The latest refugees from Kosovo camp by the side of the road in abandoned factories, barracks, and school buildings in Serbian border towns and wait for a handout. The Yugoslav government allocates one deutschmark per day to the many thousands expelled from Croatia and Bosnia; so the refugees from Kosovo can hardly expect much for themselves. If they travel to Belgrade to plead their case, the cops beat them up and turn them away, since Milosevic doesn’t want a public reminder of his disastrous policy. If they seek medical help or attempt to enroll children in local schools, they are harassed by the authorities, since, of course, they do not exist. In a country where hundreds of thousands of workers are out of jobs after NATO’s destruction of its economic infrastructure, where pensions and salaries, already miserable, are customarily a few months late, practically everyone sees the situation as hopeless; and that of the refugees is the most hopeless of all.

If they are nearly invisible now, they are bound to become even more so in the months and years to come. The official US policy is to maintain the sanctions on Serbia, to give no economic aid, to make the refugees suffer along with the rest of the Serbs until they get rid of Milosevic.

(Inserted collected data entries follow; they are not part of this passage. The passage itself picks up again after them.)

Lemma install_ok n r os responses withKexec : atomic loaderStatePath = true -> nodeOk n -> running n = Some r -> marked n = true ->
  nodeOk (after (InstallBundle atomic openZip peFile rsdp service responses withKexec (on os n)) r (fun _ => true) (update (Other r) None (proven n))).
Proof.
  intros Hat Hok Hrun Hmk. destruct (ok_running n Hok r Hrun) as (Hr & c & Hc & Hm). destruct (ok_marked n Hok Hmk) as (r' & Hr' & Hact).
  assert (r' = r) as -> by congruence.
  destruct (InstallBundle_spec openZip peFile rsdp service (on os n) r c responses withKexec Hat Hc Hm Hr) as [Hs Hl].
  set (x := InstallBundle _ _ _ _ _ _ _ _) in *. set (p := update _ _ _). change (loaderState (on os n)) with (loaderState (disk n)) in Hl.
  assert (disk (after x r (fun _ => true) p) = final x) as Ed by (by destruct x). assert (proven (after x r (fun _ => true) p) = p) as Ep by (by destruct x).
  assert (activeOf (final x) = r) as Hact'.
  { destruct Hl as [E|E]; [unfold activeOf in *; by rewrite E|]. by apply (activeOf_state _ _ E). }
  assert (p r = proven n r) as Hpr by (unfold p, update; destruct (Z.eqb_spec r (Other r)) as [E|]; [by destruct (Other_ne r Hr)|done]).
  split; rewrite ?Ed, ?Ep.
  - destruct Hl as [->| ->]; [apply (ok_range n Hok)|]. destruct Hr as [->| ->]; by vm_compute.
  - intros s img Hsl Hp. destruct (decide (s = r)) as [->|Hne].
    + rewrite (image_same _ _ r _ _ (conj (bootFile_state r Hr) (not_eq_sym (bootFile_other r Hr))) eq_refl Hs). apply (ok_proven n Hok r img Hr). by rewrite <- Hpr.
    + assert (s = Other r) as -> by (by destruct Hsl as [->| ->], Hr as [->| ->]). unfold p, update in Hp. by rewrite Z.eqb_refl in Hp.
  - rewrite Hact', Hpr, <- Hact. apply (ok_active n Hok).
  - intros r' H. assert (r' = r) as -> by (destruct x; [by injection H as <-|done..]). split; [done|]. exists c. split; [|done]. destruct Hs as (_ & _ & ->). done.
  - intros H. exists r. split; [by destruct x|done].
Qed.

Lemma step_ok n n' : atomic loaderStatePath = true -> nodeOk n -> step n n' -> nodeOk n'.
Proof.
  intros Hat Hok Hstep. destruct Hstep as [os s img w c Hrun Hmain Hc|os w Hrun Hmain|os r Hrun|os r responses wk Hrun Hmk|r k Hrun Hst Hk|].
  - pose proof (main_spec loadable (on os n) Hat (ok_range n Hok)) as Hb. rewrite Hmain in Hb. destruct (boot_ok n w Hat Hok Hb) as (H1 & H2 & H3).
    split; [done..| |done]. cbn. intros r [= <-]. split; [apply slotNumber_slots|]. by exists c.
  - pose proof (main_spec loadable (on os n) Hat (ok_range n Hok)) as Hb. assert (final (main atomic loadable (on os n)) = w) as E by (by destruct Hmain as [->| ->]).
    rewrite E in Hb. destruct (boot_ok n w Hat Hok Hb) as (H1 & H2 & H3). by split.
  - by apply mark_ok.
  - by apply install_ok.
  - split; [apply Hok..| |done]. cbn. intros r' [= <-]. split; [done|]. by eexists.
  - by split; [apply Hok..| |].
Qed.
Definition writeLimited (l : LineBuffer) (data : bytes) : option LineBuffer :=
  data' ← (if (maxLineLength l <? len (cur l) + len data)%Z
           then sliceTo data (maxLineLength l - len (cur l)) else Some data);
  Some (mkLB (maxLineLength l) (cur l ++ data') (length_ l + len data) (closed l)).

(** [commitLine]: the line given to the callback, and the buffer after. *)
Definition commitLine (l : LineBuffer) : Line * LineBuffer :=
  (mkLine (cur l) (length_ l), mkLB (maxLineLength l) [] 0 (closed l)).

(** [bytes.IndexRune(data, '\n')]. *)
Fixpoint indexNewline (data : bytes) : option nat :=
  match data with
  | [] => None
  | c :: data => if decide (c = newline) then Some 0 else S <$> indexNewline data
  end.

(** The loop of [Write], with the lines passed to the callback. *)
Fixpoint writeLoop (fuel : nat) (l : LineBuffer) (data : bytes) (pos : nat) : option (list Line * LineBuffer) :=
  match fuel with
  | 0 => None
  | S fuel =>
      match indexNewline (drop pos data) with
      | None => l ← writeLimited l (drop pos data); Some ([], l)
      | Some nextNewline =>
          l ← writeLimited l (take nextNewline (drop pos data));
          let '(line, l) := commitLine l in
          let pos := pos + nextNewline + 1 in
          if decide (S nextNewline = length data) then Some ([line], l)
          else '(lines, l) ← writeLoop fuel l data pos; Some (line :: lines, l)
      end
  end.

(** The loop finds at most as many newlines as there are bytes. *)
Definition Write (l : LineBuffer) (data : bytes) : option (result string Z * list Line * LineBuffer) :=
  if closed l then Some (Err "closed"%string, [], l)
  else '(lines, l) ← writeLoop (S (length data)) l data 0; Some (Ok (len data), lines, l).

Definition Close (l : LineBuffer) : result string unit * list Line * LineBuffer :=
  if closed l then (Err "already closed"%string, [], l)
  else
    let l := mkLB (maxLineLength l) (cur l) (length_ l) true in
    if (0 <? length_ l)%Z then let '(line, l) := commitLine l in (Ok tt, [line], l) else (Ok tt, [], l).

(** ** [LogBuffer] *)

Record LogBuffer := mkBuf {
  content : list Line;
  count : nat;
  line : LineBuffer
}.

Definition New (size : nat) (maxLineLength : Z) : LogBuffer :=
  mkBuf (replicate size (mkLine [] 0)) 0 (NewLineBuffer maxLineLength).

Definition lineCallback (content : list Line) (count : nat) (l : Line) : option (list Line * nat) :=
  if decide (length content = 0) then None
  else Some (<[count mod length content := l]> content, S count).

Fixpoint callbacks (content : list Line) (count : nat) (ls : list Line) : option (list Line * nat) :=
  match ls with
  | [] => Some (content, count)
  | l :: ls => '(content, count) ← lineCallback content count l; callbacks content count ls
  end.

Definition bufWrite (b : LogBuffer) (data : bytes) : option (result string Z * LogBuffer) :=
  '(r, lines, l) ← Write (line b) data;
  '(content, count) ← callbacks (content b) (count b) lines;
  Some (r, mkBuf content count l).
Lemma entries_ext j j' gl : (forall x, x ∈ gl -> external <$> heap j' !! x = external <$> heap j !! x) -> entries j' gl = entries j gl.
Proof.
  induction gl as [|x gl IH]; intros He; [done|]. rewrite !entries_cons, IH by (intros y Hy; apply He; by right).
  specialize (He x ltac:(by left)). destruct (heap j' !! x), (heap j !! x); simpl in He; congruence.
Qed.

Lemma entries_filter j dn gl : (forall x, x ∈ gl -> is_Some (heap j !! x)) ->
  length (filter (fun e => DN e = dn) (entries j gl)) = length (locals j dn gl) /\
  forall n, entries j (dropFirst (fun x => originOf j x = Some dn) n gl) = dropFirst (fun e => DN e = dn) n (entries j gl).
Proof.
  induction gl as [|x gl IH]; intros Hh; [done|]. destruct IH as [IH1 IH2]; [intros y Hy; apply Hh; by right|].
  destruct (Hh x) as [e He]; [by left|]. assert (originOf j x = Some dn <-> DN (external e) = dn) as Ho.
  { unfold originOf. rewrite He. simpl. split; congruence. }
  unfold locals in *. rewrite entries_cons, He, !filter_cons. split.
  - repeat case_decide; simpl; tauto || congruence.
  - intros [|n]; [by rewrite dropFirst_0, entries_cons, He|]. simpl. repeat case_decide; try tauto; [apply IH2|].
    rewrite entries_cons, He. f_equal. apply IH2.
Qed.

Lemma append_refines j gl l dn lv rw : journal_inv j gl -> heap j !! l = None ->
  exists j' gl', append l dn lv rw j = Some j' /\ journal_inv j' gl' /\
    entries j' gl' = specAppend (mkLog dn lv rw) (entries j gl) /\
    (forall y, is_Some (heap j' !! y) <-> y = l \/ is_Some (heap j !! y)) /\
    external <$> heap j' !! l = Some (mkLog dn lv rw) /\ subscribers j' = subscribers j.
Proof.
  intros [Hl Hq] Hf. pose proof quotaMax_Z. unfold append. rewrite (insertEntry_grown j gl l dn lv rw Hl Hf). cbn [mbind option_bind].
  pose proof (grown_links j gl l dn lv rw Hl Hf) as Hg. set (g := grown j l dn lv rw) in *.
  assert (forall dn', locals g dn' (gl ++ [l]) = locals j dn' gl ++ (if decide (dn = dn') then [l] else [])) as Hloc
    by (intros; by apply grown_locals).
  assert (forall dn', quotas g !! dn' = None \/ quotas g !! dn' = Some 8192%Z) as Hgq.
  { intros dn'. simpl. case_decide; [|apply Hq]. destruct (decide (dn = dn')) as [<-|]; [rewrite lookup_insert_eq; auto|].
    rewrite lookup_insert_ne by done. apply Hq. }
  assert (quotas g !! dn = Some 8192%Z) as Hgdn.
  { simpl. case_decide; [by rewrite lookup_insert_eq|]. destruct (Hq dn) as [_ [?|?]]; done. }
  destruct (applyQuota_links dn g (gl ++ [l]) Hg) as (j' & Ha & Hl' & Hs).
  - rewrite Hloc, decide_True by done. by destruct (locals j dn gl).
  - done.
  - rewrite Hloc, decide_True, length_app by done. destruct (Hq dn) as [? _]. simpl. lia.
  - eexists j', _. split; [exact Ha|]. pose proof (entries_filter g dn (gl ++ [l]) (links_heap _ _ Hg)) as [He1 He2].
    assert (entries g (gl ++ [l]) = entries j gl ++ [mkLog dn lv rw]) as Hent.
    { unfold entries at 1. rewrite omap_app. f_equal.
      - apply entries_ext. intros x Hx. by destruct (grown_fields j gl l dn lv rw Hl Hf x Hx) as (_ & _ & _ & _ & ? & _).
      - fold (entries g [l]). rewrite entries_cons. unfold g. by rewrite grown_new. }
    split_and!.
    + split; [done|]. intros dn'. rewrite (proj1 (proj2 (proj2 Hs))). split; [|apply Hgq].
      rewrite (same_locals g j') by done. destruct (decide (dn = dn')) as [<-|Hne].
      * unfold locals at 1. rewrite dropFirst_filter, length_drop. fold (locals g dn (gl ++ [l])). lia.
      * transitivity (length (locals g dn' (gl ++ [l]))).
        -- apply dropFirst_filter_le.
        -- rewrite Hloc, decide_False, app_nil_r by done. apply Hq.
    + rewrite (entries_ext g) by (intros; apply Hs). rewrite He2, <- He1. by rewrite Hent.
    + intros y. destruct Hs as (Hs1 & _). specialize (Hs1 y).
      transitivity (is_Some (heap g !! y)); [destruct (heap g !! y), (heap j' !! y); simpl in *; naive_solver|].
      simpl. unfold inserted. destruct (decide (y = l)) as [->|]; [rewrite lookup_insert_eq; naive_solver|].
      rewrite lookup_insert_ne, !upd_is_Some by done. naive_solver.
    + rewrite (proj1 Hs l). unfold g. by rewrite grown_new.
    + by destruct Hs as (_ & _ & _ & ->).
Qed.

(** ** Scanning *)

(** At most [count] elements from the front, or all. *)
Definition takeCount {A} (count : Z) (l : list A) : list A :=
  if decide (count = BacklogAllAvailable) then l else take (Z.to_nat count) l.

Section Scan.
Context (link : entry -> option loc) (h : gmap loc entry) (count : Z) (fs : list filter_).
Hypothesis (Hcount : count = BacklogAllAvailable \/ (0 < count)%Z).

Definition matches (x : loc) : Prop := exists e, h !! x = Some e /\ passes fs e = true.
#[export] Instance matches_dec x : Decision (matches x).
Proof.
  refine (match h !! x as o return h !! x = o -> Decision (matches x) with
          | Some e => fun H => cast_if (decide (passes fs e = true))
          | None => fun H => right _ end eq_refl).
  - by exists e.
  - intros (e' & He & Hp). congruence.
  - intros (e' & He & _). congruence.
Defined.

United Nations relief agencies and the Red Cross do what they can, but the chances of Vanessa Redgrave or Elie Wiesel dropping by for a visit are slim. Even the bombs that fell on them and killed more than a few did not upset Western commentators very much. I cannot imagine a more awful predicament, but then I remember plenty of other people in Africa, Asia, and the Middle East who also have no future. What makes the plight of these Serbs different, perhaps, is that it occurred just at the time when everyone talks about human rights. The wars against Milosevic were ethical and humanitarian campaigns intended to rescue the innocent. How is it that these thousands of refugees are not an issue for the high-minded among us who pretend to be our moral conscience?